THE TASK –
Every line that holds the word "intros" needs to be copied from the data below.

RECORDS SHOWN –
Content starts

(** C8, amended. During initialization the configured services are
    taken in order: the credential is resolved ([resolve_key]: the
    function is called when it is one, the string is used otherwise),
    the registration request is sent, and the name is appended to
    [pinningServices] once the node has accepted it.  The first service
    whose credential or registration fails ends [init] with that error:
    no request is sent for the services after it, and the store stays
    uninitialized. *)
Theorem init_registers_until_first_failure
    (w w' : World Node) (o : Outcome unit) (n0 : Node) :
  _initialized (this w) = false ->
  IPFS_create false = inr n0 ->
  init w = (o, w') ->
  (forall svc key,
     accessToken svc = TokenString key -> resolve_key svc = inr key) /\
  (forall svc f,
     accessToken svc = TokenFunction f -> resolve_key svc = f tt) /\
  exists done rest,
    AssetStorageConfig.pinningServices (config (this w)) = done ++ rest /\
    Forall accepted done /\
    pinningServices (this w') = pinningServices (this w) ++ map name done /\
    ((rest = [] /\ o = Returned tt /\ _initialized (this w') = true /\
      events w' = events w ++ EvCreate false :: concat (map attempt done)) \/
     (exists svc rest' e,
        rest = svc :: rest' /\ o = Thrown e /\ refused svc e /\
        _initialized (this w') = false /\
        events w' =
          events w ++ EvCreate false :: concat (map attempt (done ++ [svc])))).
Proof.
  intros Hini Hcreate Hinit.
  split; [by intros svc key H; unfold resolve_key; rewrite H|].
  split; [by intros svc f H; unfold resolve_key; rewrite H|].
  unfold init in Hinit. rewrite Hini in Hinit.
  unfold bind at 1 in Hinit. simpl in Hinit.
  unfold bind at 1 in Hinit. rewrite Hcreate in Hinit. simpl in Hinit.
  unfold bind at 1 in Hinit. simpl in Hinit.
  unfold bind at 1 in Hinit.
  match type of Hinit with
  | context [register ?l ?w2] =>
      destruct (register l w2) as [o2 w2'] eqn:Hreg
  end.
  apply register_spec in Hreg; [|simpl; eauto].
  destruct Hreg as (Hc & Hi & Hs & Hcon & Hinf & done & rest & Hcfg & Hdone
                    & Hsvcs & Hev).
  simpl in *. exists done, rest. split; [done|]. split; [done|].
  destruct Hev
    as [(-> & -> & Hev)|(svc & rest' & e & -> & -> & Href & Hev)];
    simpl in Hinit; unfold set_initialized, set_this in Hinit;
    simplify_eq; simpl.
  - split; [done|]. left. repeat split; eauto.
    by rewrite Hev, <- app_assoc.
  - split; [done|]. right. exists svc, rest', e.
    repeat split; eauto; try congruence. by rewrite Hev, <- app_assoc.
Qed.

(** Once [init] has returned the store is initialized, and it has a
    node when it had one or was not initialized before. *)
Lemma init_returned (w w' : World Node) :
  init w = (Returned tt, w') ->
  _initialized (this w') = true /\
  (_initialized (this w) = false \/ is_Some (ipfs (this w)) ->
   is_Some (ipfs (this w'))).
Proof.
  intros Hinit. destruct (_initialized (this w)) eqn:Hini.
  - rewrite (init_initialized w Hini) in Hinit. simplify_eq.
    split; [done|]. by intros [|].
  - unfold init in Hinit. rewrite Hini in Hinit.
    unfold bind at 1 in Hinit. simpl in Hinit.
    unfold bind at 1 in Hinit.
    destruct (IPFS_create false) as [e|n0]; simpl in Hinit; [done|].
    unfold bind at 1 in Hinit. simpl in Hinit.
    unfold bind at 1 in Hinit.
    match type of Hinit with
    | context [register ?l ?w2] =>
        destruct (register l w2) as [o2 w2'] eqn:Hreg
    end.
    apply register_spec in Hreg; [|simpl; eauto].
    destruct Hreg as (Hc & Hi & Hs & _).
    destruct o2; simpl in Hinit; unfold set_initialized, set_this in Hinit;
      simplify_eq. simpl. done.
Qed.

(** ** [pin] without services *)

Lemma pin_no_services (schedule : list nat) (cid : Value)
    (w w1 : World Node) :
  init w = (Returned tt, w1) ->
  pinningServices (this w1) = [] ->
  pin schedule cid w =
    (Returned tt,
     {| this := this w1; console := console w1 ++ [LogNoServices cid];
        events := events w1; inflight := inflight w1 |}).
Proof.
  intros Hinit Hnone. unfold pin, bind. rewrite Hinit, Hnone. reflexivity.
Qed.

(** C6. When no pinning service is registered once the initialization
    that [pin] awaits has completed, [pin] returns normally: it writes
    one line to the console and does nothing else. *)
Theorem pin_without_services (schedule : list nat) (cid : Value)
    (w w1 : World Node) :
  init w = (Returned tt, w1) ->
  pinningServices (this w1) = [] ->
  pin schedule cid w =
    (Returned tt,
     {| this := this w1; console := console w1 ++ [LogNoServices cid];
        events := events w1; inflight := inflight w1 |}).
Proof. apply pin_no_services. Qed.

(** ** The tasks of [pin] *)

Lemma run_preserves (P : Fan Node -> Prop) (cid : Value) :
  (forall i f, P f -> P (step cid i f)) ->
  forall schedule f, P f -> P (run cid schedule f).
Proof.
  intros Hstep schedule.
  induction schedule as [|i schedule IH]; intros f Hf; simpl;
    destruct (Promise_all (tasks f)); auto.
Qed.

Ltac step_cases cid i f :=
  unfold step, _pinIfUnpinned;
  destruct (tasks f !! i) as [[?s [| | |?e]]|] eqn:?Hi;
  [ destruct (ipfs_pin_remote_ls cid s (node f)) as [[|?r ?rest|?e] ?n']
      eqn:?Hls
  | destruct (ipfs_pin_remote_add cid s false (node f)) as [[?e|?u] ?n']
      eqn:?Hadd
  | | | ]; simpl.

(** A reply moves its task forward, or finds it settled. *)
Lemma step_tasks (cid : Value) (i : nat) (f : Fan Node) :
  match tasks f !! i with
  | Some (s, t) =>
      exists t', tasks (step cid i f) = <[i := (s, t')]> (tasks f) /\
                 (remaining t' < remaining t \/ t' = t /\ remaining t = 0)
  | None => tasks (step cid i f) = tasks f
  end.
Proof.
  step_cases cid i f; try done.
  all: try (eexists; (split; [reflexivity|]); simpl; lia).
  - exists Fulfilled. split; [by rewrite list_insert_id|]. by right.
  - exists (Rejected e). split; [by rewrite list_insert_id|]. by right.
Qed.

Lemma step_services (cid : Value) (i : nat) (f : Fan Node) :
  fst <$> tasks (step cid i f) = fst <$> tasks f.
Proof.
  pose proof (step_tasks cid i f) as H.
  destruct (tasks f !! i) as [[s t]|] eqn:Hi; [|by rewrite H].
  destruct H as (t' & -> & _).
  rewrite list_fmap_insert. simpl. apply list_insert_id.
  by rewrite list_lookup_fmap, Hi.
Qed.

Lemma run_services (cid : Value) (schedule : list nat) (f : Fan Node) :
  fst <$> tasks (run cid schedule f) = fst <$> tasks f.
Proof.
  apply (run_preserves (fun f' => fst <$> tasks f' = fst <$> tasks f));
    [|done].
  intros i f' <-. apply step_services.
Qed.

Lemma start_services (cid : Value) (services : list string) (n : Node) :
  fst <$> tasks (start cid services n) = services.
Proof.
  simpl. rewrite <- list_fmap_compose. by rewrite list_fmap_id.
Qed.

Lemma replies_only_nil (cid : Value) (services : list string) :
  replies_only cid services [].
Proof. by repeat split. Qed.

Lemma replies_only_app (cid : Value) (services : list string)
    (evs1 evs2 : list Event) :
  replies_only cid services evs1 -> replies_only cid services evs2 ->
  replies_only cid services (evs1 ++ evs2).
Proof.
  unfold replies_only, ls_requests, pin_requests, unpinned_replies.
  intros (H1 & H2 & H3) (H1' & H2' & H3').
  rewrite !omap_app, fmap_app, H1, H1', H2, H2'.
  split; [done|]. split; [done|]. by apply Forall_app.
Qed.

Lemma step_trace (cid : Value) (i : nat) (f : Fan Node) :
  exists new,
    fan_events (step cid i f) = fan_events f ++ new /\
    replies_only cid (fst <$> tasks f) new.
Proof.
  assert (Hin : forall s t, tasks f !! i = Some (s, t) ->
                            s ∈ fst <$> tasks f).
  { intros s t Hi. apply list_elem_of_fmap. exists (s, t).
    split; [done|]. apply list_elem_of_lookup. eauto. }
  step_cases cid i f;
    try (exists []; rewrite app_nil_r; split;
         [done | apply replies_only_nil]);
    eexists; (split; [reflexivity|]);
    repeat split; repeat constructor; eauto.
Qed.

Content ends

RESPONSE –
  intros Hini Hcreate Hinit.
  split; [by intros svc key H; unfold resolve_key; rewrite H|].
  split; [by intros svc f H; unfold resolve_key; rewrite H|].
  intros Hinit. destruct (_initialized (this w)) eqn:Hini.
    split; [done|]. by intros [|].
  intros Hinit Hnone. unfold pin, bind. rewrite Hinit, Hnone. reflexivity.
  intros Hstep schedule.
  induction schedule as [|i schedule IH]; intros f Hf; simpl;
  intros i f' <-. apply step_services.
  intros (H1 & H2 & H3) (H1' & H2' & H3').
  { intros s t Hi. apply list_elem_of_fmap. exists (s, t).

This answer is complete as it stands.